**Input data:**
(** * wechat_spider: [src/rule/savePostsData.js]

    A shallow embedding of the article-ingestion rule of the spider
    ([FindProfileHandler], [savePostsData], [getPostDetail], [upsertPosts])
    and the properties of its specification that are settled on it. *)

From Stdlib Require Import ZArith NArith Ascii String.
From stdpp Require Import gmap strings list fin_maps.

Open Scope Z_scope.

(** ** JavaScript data

    A JavaScript string is a sequence of UTF-16 code units; regular
    expressions without the [u] flag, [indexOf] and [trim] all work on code
    units, so strings are lists of code units here. *)

Abbreviation jsstring := (list N).

(** [js "abc"] is the JavaScript string literal ['abc'] (ASCII literals). *)
Definition js (s : string) : jsstring :=
  N_of_ascii <$> list_ascii_of_string s.

(** The double quote, for literals that contain one. *)
Definition dq : N := 34%N.

(** The values that flow through the rule: [undefined], [null], booleans,
    (integral) numbers, strings and [Date]s (milliseconds since the epoch;
    [VInvalidDate] is the [Date] whose time value is [NaN]).
    Arrays and nested objects have types of their own below. *)
Inductive Value :=
  | VUndef
  | VNull
  | VBool (b : bool)
  | VNum (n : Z)
  | VStr (s : jsstring)
  | VDate (ms : Z)
  | VInvalidDate.

#[global] Instance Value_eq_dec : EqDecision Value.
Proof. solve_decision. Defined.

#[global] Instance Value_countable : Countable Value.
Proof.
  refine (inj_countable'
    (fun v => match v with
              | VUndef => inl (inl tt)
              | VNull => inl (inr tt)
              | VBool b => inr (inl b)
              | VNum n => inr (inr (inl n))
              | VStr s => inr (inr (inr (inl s)))
              | VDate ms => inr (inr (inr (inr (Some ms))))
              | VInvalidDate => inr (inr (inr (inr None)))
              end)
    (fun e => match e with
              | inl (inl _) => VUndef
              | inl (inr _) => VNull
              | inr (inl b) => VBool b
              | inr (inr (inl n)) => VNum n
              | inr (inr (inr (inl s))) => VStr s
              | inr (inr (inr (inr (Some ms)))) => VDate ms
              | inr (inr (inr (inr None))) => VInvalidDate
              end) _).
  by intros [].
Defined.

(** JavaScript truthiness: what [if (v)], [!v], [a && b] and [a || b] test. *)
Definition truthy (v : Value) : bool :=
  match v with
  | VUndef | VNull => false
  | VBool b => b
  | VNum n => negb (n =? 0)
  | VStr s => match s with [] => false | _ => true end
  | VDate _ | VInvalidDate => true
  end.

(** [new Date(ms)] for an integral [ms]: a time value beyond 8.64e15
    milliseconds either side of the epoch is clipped to [NaN], which gives
    an invalid [Date] (an object all the same, so truthy). *)
Definition new_Date (ms : Z) : Value :=
  if decide (Z.abs ms <= 8640000000000000) then VDate ms else VInvalidDate.

(** A plain object or a stored document: field name to value.  Reading a
    field that is absent gives [undefined]. *)
Abbreviation Doc := (gmap string Value).

Definition get (f : string) (d : Doc) : Value := default VUndef (d !! f).

(** [obj.f = v] when [v] is truthy ([if (v) obj.f = v]). *)
Definition set_if_truthy (f : string) (v : Value) (d : Doc) : Doc :=
  if truthy v then <[f := v]> d else d.

(** An optional string ([undefined] when absent) as a value. *)
Definition of_opt (o : option jsstring) : Value :=
  match o with Some s => VStr s | None => VUndef end.

(** The identity of an article: the values of [msgBiz], [msgMid], [msgIdx]. *)
Abbreviation PostKey := (Value * Value * Value)%type.

Definition key_doc (k : PostKey) : Doc :=
  {[ "msgBiz" := k.1.1; "msgMid" := k.1.2; "msgIdx" := k.2 ]}.

Definition doc_key (d : Doc) : PostKey :=
  (get "msgBiz" d, get "msgMid" d, get "msgIdx" d).

Example doc_key_key_doc :
  doc_key (key_doc (VStr (js "Bz1"), VStr (js "Mid1"), VStr (js "2")))
  = (VStr (js "Bz1"), VStr (js "Mid1"), VStr (js "2")).
Proof. vm_compute. reflexivity. Qed.

(** ** Promises and the store

    The rule talks to collaborators that live outside [savePostsData.js]:
    the Mongoose models ([models.Post], [models.Profile],
    [models.ProfilePubRecord]) and redis.  Every request sent to them is
    recorded, in the order it is issued. *)
Inductive StoreOp :=
  | PostFindOne (k : PostKey)
  | PostFindOneAndUpdate (k : PostKey) (upd : Doc)
  | ProfileFindOne (biz : Value)
  | ProfileFindOneAndUpdate (biz : Value) (upd : Doc)
  | SavePubRecords (saved : list Doc)
  | RedisLlen (key : jsstring).

#[global] Instance StoreOp_eq_dec : EqDecision StoreOp.
Proof. solve_decision. Defined.

(** The state outside the rule.  [fault i] tells whether the [i]-th request
    (counting from 0) is rejected by the collaborator. *)
Record World := mkWorld {
  posts : gmap PostKey Doc;
  profiles : gmap Value Doc;
  pubRecords : list (list Doc);
  trace : list StoreOp;
  fault : nat -> bool;
}.

(** How an awaited promise ends: resolved with a value, rejected (the
    [await] throws), or never settled. *)
Inductive Outcome (A : Type) :=
  | Resolved (a : A)
  | Rejected
  | Pending.
Arguments Resolved {A} a.
Arguments Rejected {A}.
Arguments Pending {A}.

(** An [async] computation: it reads and changes the world and ends in an
    outcome. *)
Definition M (A : Type) : Type := World -> Outcome A * World.

Definition ret {A} (a : A) : M A := fun w => (Resolved a, w).

Definition bind {A B} (m : M A) (k : A -> M B) : M B :=
  fun w =>
    match m w with
    | (Resolved a, w') => k a w'
    | (Rejected, w') => (Rejected, w')
    | (Pending, w') => (Pending, w')
    end.

Notation "x <- m ;; k" := (bind m (fun x => k))
  (at level 100, m at next level, right associativity).

(** Sending one request: it is recorded, and rejected when the world says
    so. *)
Definition logged (op : StoreOp) (w : World) : World :=
  {| posts := posts w; profiles := profiles w; pubRecords := pubRecords w;
     trace := trace w ++ [op]; fault := fault w |}.

Definition request (op : StoreOp) : M unit :=
  fun w =>
    if fault w (length (trace w)) then (Rejected, logged op w)
    else (Resolved tt, logged op w).

Definition read {A} (f : World -> A) : M A := fun w => (Resolved (f w), w).

Definition write (f : World -> World) : M unit := fun w => (Resolved tt, f w).

Definition set_post (k : PostKey) (d : Doc) (w : World) : World :=
  {| posts := <[k := d]> (posts w); profiles := profiles w;
     pubRecords := pubRecords w; trace := trace w; fault := fault w |}.

Definition set_profile (biz : Value) (d : Doc) (w : World) : World :=
  {| posts := posts w; profiles := <[biz := d]> (profiles w);
     pubRecords := pubRecords w; trace := trace w; fault := fault w |}.

Definition add_pubRecords (saved : list Doc) (w : World) : World :=
  {| posts := posts w; profiles := profiles w;
     pubRecords := pubRecords w ++ [saved]; trace := trace w;
     fault := fault w |}.

(** The models of [../models] are missing from the sources; they are
    modelled from the specification.  Section 6 asks of the store
    "find-by-key and atomic find-and-modify-or-create with partial-field
    set semantics and an upsert flag", and section 3 that the identity
    triple and [biz] are unique keys: a collection holds one document per
    key, an update overwrites the named fields of that document and keeps
    the others, and it creates the document from the key when there is
    none. *)
Module models.

Module Post.
(** Modelled from the spec: [Post.findOne(key)] is missing; "find-by-key",
    the document stored under the key or [null]. *)
Definition findOne (k : PostKey) : M (option Doc) :=
  _ <- request (PostFindOne k) ;;
  read (fun w => posts w !! k).

(** Modelled from the spec: [Post.findOneAndUpdate(key, {$set: upd},
    {upsert: true})] is missing; "atomic find-and-modify-or-create with
    partial-field set semantics".  The result is the document after the
    update (what [{new: true}] returns). *)
Definition findOneAndUpdate (k : PostKey) (upd : Doc) : M Doc :=
  _ <- request (PostFindOneAndUpdate k upd) ;;
  old <- read (fun w => default (key_doc k) (posts w !! k)) ;;
  _ <- write (set_post k (upd ∪ old)) ;;
  ret (upd ∪ old).
End Post.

**Your objective:** The lines of the data, from the first through the one containing "Definition dq : N := 34%N.", are to be transcribed exactly.

**Answer:**
(** * wechat_spider: [src/rule/savePostsData.js]

    A shallow embedding of the article-ingestion rule of the spider
    ([FindProfileHandler], [savePostsData], [getPostDetail], [upsertPosts])
    and the properties of its specification that are settled on it. *)

From Stdlib Require Import ZArith NArith Ascii String.
From stdpp Require Import gmap strings list fin_maps.

Open Scope Z_scope.

(** ** JavaScript data

    A JavaScript string is a sequence of UTF-16 code units; regular
    expressions without the [u] flag, [indexOf] and [trim] all work on code
    units, so strings are lists of code units here. *)

Abbreviation jsstring := (list N).

(** [js "abc"] is the JavaScript string literal ['abc'] (ASCII literals). *)
Definition js (s : string) : jsstring :=
  N_of_ascii <$> list_ascii_of_string s.

(** The double quote, for literals that contain one. *)
Definition dq : N := 34%N.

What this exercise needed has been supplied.